Records to process:
Lemma conserva_bind (m : M A) (k : A -> M B) :
  conserva m -> (forall a, conserva (k a)) -> conserva (m ≫= k).
Proof.
  intros Hm Hk w. unfold mbind, M_bind. specialize (Hm w).
  destruct (m w) as [[a|e] w1]; simpl in *; [|assumption].
  now rewrite Hk.
Qed.

Lemma conserva_try (m : M A) (h : exn -> option (M A)) :
  conserva m -> (forall e k, h e = Some k -> conserva k) -> conserva (try_except m h).
Proof.
  intros Hm Hh w. unfold try_except. specialize (Hm w).
  destruct (m w) as [[a|e] w1]; simpl in *; [assumption|].
  destruct (h e) as [k|] eqn:He; [|assumption].
  now rewrite (Hh e k He).
Qed.

End Conserva.

Lemma conserva_print (t : string) : conserva (print t).
Proof. intros w. reflexivity. Qed.

Lemma conserva_eprint (t : string) : conserva (eprint t).
Proof. intros w. reflexivity. Qed.

Lemma conserva_llamar (s : sistema) (c : llamada) : conserva (llamar s c).
Proof. intros w. reflexivity. Qed.

Lemma conserva_item (d : gmap string value) (k : string) : conserva (item d k).
Proof. intros w. unfold item. now destruct (d !! k). Qed.

(** Decompose a program into its operations. *)
Ltac conservar :=
  repeat first
    [ apply conserva_ret | apply conserva_raise | apply conserva_print
    | apply conserva_eprint | apply conserva_llamar | apply conserva_item
    | apply conserva_bind; [|intros ?]
    | apply conserva_try;
      [|let e := fresh "e" in let k := fresh "k" in let H := fresh "H" in
        intros e k H; destruct e; simplify_eq]
    | match goal with
      | |- conserva (if ?b then _ else _) => destruct b
      | |- conserva (match ?r with _ => _ end) => destruct r
      end ].

Lemma conserva_crear_security_group s self : conserva (crear_security_group s self).
Proof. unfold crear_security_group, get_GroupId, get_first_SecurityGroup. conservar. Qed.

Lemma conserva_crear_bucket_s3_backup s self : conserva (crear_bucket_s3_backup s self).
Proof. unfold crear_bucket_s3_backup. conservar. Qed.

Lemma conserva_crear_instancia_ec2 s self sg_id : conserva (crear_instancia_ec2 s self sg_id).
Proof. unfold crear_instancia_ec2, get_first_Instance. conservar. Qed.

Lemma conserva_crear_base_datos_rds s self : conserva (crear_base_datos_rds s self).
Proof. unfold crear_base_datos_rds. conservar. Qed.

(** A numbered step: announce, run, record the identifier. *)
Lemma paso_recursos (t k : string) (m : M string) (w : mundo) :
  conserva m ->
  match (print t;; x ← m; guardar k x;; mret x) w with
  | (Ret x, w') => recursos_creados w' = dict_set (recursos_creados w) k x
  | (Raise _, w') => recursos_creados w' = recursos_creados w
  end.
Proof.
  intros Hm. abrir. specialize (Hm (emitir (Print stdout t) w)).
  destruct (m (emitir (Print stdout t) w)) as [[x|e] w1]; simpl in *; now rewrite Hm.
Qed.

Lemma inicio_recursos (self : DespliegueRH) (w : mundo) :
  completa (config self) = true ->
  desplegar_cabecera self w = (Ret tt, inicio self w) /\ recursos_creados (inicio self w) = [].
Proof.
  intros Hc. destruct (completa_valores _ Hc) as (r & _ & _ & _ & _ & a & e & Hr & _ & _ & _ & _ & Ha & He).
  unfold inicio, desplegar_cabecera. abrir. rewrite Hr, He, Ha. cbn beta iota zeta.
  split; reflexivity.
Qed.

(** What [desplegar] does when its [try] ends in an exception that
    derives from [Exception]. *)
Lemma desplegar_tras_fallo (s : sistema) (self : DespliegueRH) (w : mundo) (e : exn) (wf : mundo) :
  completa (config self) = true ->
  desplegar_try s self (inicio self w) = (Raise e, wf) ->
  es_Exception e = true ->
  desplegar s self w = (Raise (SystemExit 1), tras wf (aviso_de_fallo e)).
Proof.
  intros Hc Htry He. destruct (inicio_recursos self w Hc) as [Hcab _].
  unfold desplegar. unfold mbind at 1, M_bind at 1. rewrite Hcab.
  unfold try_except. rewrite Htry, He. unfold desplegar_except, aviso_de_fallo. abrir.
  now ordenar.
Qed.

Lemma falla_en_paso_try (s : sistema) (self : DespliegueRH) (w : mundo)
    (hechos : list (string * string)) (e : exn) (wf : mundo) :
  falla_en_paso s self w hechos e wf ->
  desplegar_try s self w = (Raise e, wf) /\
  (recursos_creados w = [] -> recursos_creados wf = hechos).
Proof.
  intros H. unfold desplegar_try, mbind, M_bind.
  pose proof (fun w => paso_recursos (nl +:+ "[1/4] Creando Security Group...")
                 "security_group" _ w (conserva_crear_security_group s self)) as R1.
  pose proof (fun w => paso_recursos (nl +:+ "[2/4] Creando bucket S3 para backups...")
                 "s3_bucket" _ w (conserva_crear_bucket_s3_backup s self)) as R2.
  pose proof (fun sg w => paso_recursos (nl +:+ "[3/4] Creando instancia EC2...")
                 "ec2_instance" _ w (conserva_crear_instancia_ec2 s self sg)) as R3.
  pose proof (fun w => paso_recursos (nl +:+ "[4/4] Creando base de datos RDS...")
                 "rds_instance" _ w (conserva_crear_base_datos_rds s self)) as R4.
  fold (paso_1 s self) in R1. fold (paso_2 s self) in R2.
  change (forall sg w, match paso_3 s self sg w with
                       | (Ret x, w') => recursos_creados w' = dict_set (recursos_creados w) "ec2_instance" x
                       | (Raise _, w') => recursos_creados w' = recursos_creados w
                       end) in R3.
  fold (paso_4 s self) in R4.
  destruct H as [e wf H1 | sg w1 e wf H1 H2 | sg w1 b w2 e wf H1 H2 H3
                | sg w1 b w2 i w3 e wf H1 H2 H3 H4].
  - rewrite H1. split; [reflexivity|]. intros Hw.
    specialize (R1 w). rewrite H1 in R1. congruence.
  - rewrite H1, H2. split; [reflexivity|]. intros Hw.
    specialize (R1 w). rewrite H1, Hw in R1.
    specialize (R2 w1). rewrite H2, R1 in R2. exact R2.
  - rewrite H1, H2, H3. split; [reflexivity|]. intros Hw.
    specialize (R1 w). rewrite H1, Hw in R1.
    specialize (R2 w1). rewrite H2, R1 in R2.
    specialize (R3 sg w2). rewrite H3, R2 in R3. exact R3.
  - rewrite H1, H2, H3, H4. split; [reflexivity|]. intros Hw.
    specialize (R1 w). rewrite H1, Hw in R1.
    specialize (R2 w1). rewrite H2, R1 in R2.
    specialize (R3 sg w2). rewrite H3, R2 in R3.
    specialize (R4 w3). rewrite H4, R3 in R4. exact R4.
Qed.


Lemma proceso_sys_exit (s : sistema) (config_arg : option string) (self : DespliegueRH)
    (w wf : mundo) (n : Z) :
  __init__ s config_arg mundo_inicial = (Ret self, w) ->
  desplegar s self w = (Raise (SystemExit n), wf) ->
  proceso s config_arg = (n, wf).
Proof.
  intros Hi Hd. unfold proceso, main, main_try, try_except, mbind, M_bind.
  now rewrite Hi, Hd.
Qed.

(** C1.  A step of the deployment raises.  When the steps before it
    have returned, leaving their entries in [recursos_creados], and the
    next one raises an exception that derives from [Exception], the
    [try] of [desplegar] ends in the state in which that step raised, so
    that no later step runs; [recursos_creados] holds the entries of the
    steps that returned and no other; no call follows; and [desplegar]
    leaves through [sys.exit(1)], which makes the exit status of the
    process 1. *)
Theorem desplegar_se_detiene (s : sistema) (self : DespliegueRH) (w : mundo)
    (hechos : list (string * string)) (e : exn) (wf : mundo) :
  completa (config self) = true ->
  falla_en_paso s self (inicio self w) hechos e wf ->
  es_Exception e = true ->
  desplegar_try s self (inicio self w) = (Raise e, wf) /\
  recursos_creados wf = hechos /\
  (exists final,
     desplegar s self w = (Raise (SystemExit 1), final) /\
     recursos_creados final = hechos /\
     llamadas (traza final) = llamadas (traza wf) /\
     (forall config_arg,
        __init__ s config_arg mundo_inicial = (Ret self, w) ->
        proceso s config_arg = (1, final))).
Proof.
  intros Hc Hf He.
  destruct (falla_en_paso_try _ _ _ _ _ _ Hf) as [Htry Hrec].
  destruct (inicio_recursos self w Hc) as [_ Hvacio].
  pose proof (desplegar_tras_fallo s self w e wf Hc Htry He) as Hd.
  split; [exact Htry|]. split; [auto|].
  exists (tras wf (aviso_de_fallo e)). split; [exact Hd|]. split; [simpl; auto|].
  split.
  - rewrite llamadas_tras. simpl. now rewrite app_nil_r.
  - intros config_arg Hi. now apply (proceso_sys_exit s config_arg self w).
Qed.

Lemma desplegar_se_detiene_witness :
  let s := maquina_sin_s3 in
  let e := ClientError "AccessDenied" "Access Denied" in
  let w := (__init__ s None mundo_inicial).2 in
  let wf := (desplegar_try s self_default (inicio self_default w)).2 in
  completa (config self_default) = true /\
  falla_en_paso s self_default (inicio self_default w) [("security_group", "sg-0")] e wf /\
  es_Exception e = true /\
  desplegar_try s self_default (inicio self_default w) = (Raise e, wf) /\
  recursos_creados wf = [("security_group", "sg-0")] /\
  (proceso s None).1 = 1.
Proof.
  intros s e w wf.
  assert (Hc : completa (config self_default) = true) by reflexivity.
  assert (Hf : falla_en_paso s self_default (inicio self_default w)
                 [("security_group", "sg-0")] e wf).
  { eapply falla_2; vm_compute; reflexivity. }
  destruct (desplegar_se_detiene s self_default w _ _ wf Hc Hf eq_refl)
    as (Htry & Hrec & final & _ & _ & _ & Hp).
  split; [exact Hc|]. split; [exact Hf|]. split; [reflexivity|].
  split; [exact Htry|]. split; [exact Hrec|].
  rewrite (Hp None); [reflexivity|vm_compute; reflexivity].
Defined.

(** C2, as the code has it.  When the [try] of [desplegar] ends in an
    exception that derives from [Exception], [desplegar] prints the
    message of the exception on the error stream and, on the standard
    output, the warning that some resources may have been created; then
    it leaves through [sys.exit(1)].  It prints nothing else: the two
    lines are the same whatever [recursos_creados] holds, and the
    entries stay where they were. *)
Theorem desplegar_aviso (s : sistema) (self : DespliegueRH) (w : mundo) (e : exn) (wf : mundo) :
  completa (config self) = true ->
  desplegar_try s self (inicio self w) = (Raise e, wf) ->
  es_Exception e = true ->
  desplegar s self w =
    (Raise (SystemExit 1),
     tras wf
       [Print stderr (nl +:+ "✗ Error durante el despliegue: " +:+ str_exn e);
        Print stdout
          (nl +:+ "⚠ Algunos recursos pueden haber sido creados. Revisa la consola de AWS.")]) /\
  recursos_creados (desplegar s self w).2 = recursos_creados wf /\
  exit_status (desplegar s self w).1 = 1.
Proof.
  intros Hc Htry He.
  pose proof (desplegar_tras_fallo s self w e wf Hc Htry He) as Hd.
  rewrite Hd. repeat split.
Qed.

Lemma desplegar_aviso_witness :
  let s := maquina_sin_s3 in
  let e := ClientError "AccessDenied" "Access Denied" in
  let wf := (desplegar_try s self_default (inicio self_default mundo_inicial)).2 in
  completa (config self_default) = true /\
  desplegar_try s self_default (inicio self_default mundo_inicial) = (Raise e, wf) /\
  es_Exception e = true /\
  despues_de_la_ultima_llamada (traza (desplegar s self_default mundo_inicial).2) =
    [Print stderr "✗ Error creando bucket S3: Access Denied";
     Print stderr (nl +:+ "✗ Error durante el despliegue: Access Denied");
     Print stdout
       (nl +:+ "⚠ Algunos recursos pueden haber sido creados. Revisa la consola de AWS.")].
Proof.
  intros s e wf.
  assert (Hc : completa (config self_default) = true) by reflexivity.
  assert (Htry : desplegar_try s self_default (inicio self_default mundo_inicial) = (Raise e, wf))
    by (vm_compute; reflexivity).
  destruct (desplegar_aviso s self_default mundo_inicial e wf Hc Htry eq_refl) as [Hd _].
  split; [exact Hc|]. split; [exact Htry|]. split; [reflexivity|].
  rewrite Hd. vm_compute. reflexivity.
Defined.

Problem details:
Repeat the records above line by line, from the first line through the line that contains "Lemma conserva_try (m".

Answer:
Lemma conserva_bind (m : M A) (k : A -> M B) :
  conserva m -> (forall a, conserva (k a)) -> conserva (m ≫= k).
Proof.
  intros Hm Hk w. unfold mbind, M_bind. specialize (Hm w).
  destruct (m w) as [[a|e] w1]; simpl in *; [|assumption].
  now rewrite Hk.
Qed.

Lemma conserva_try (m : M A) (h : exn -> option (M A)) :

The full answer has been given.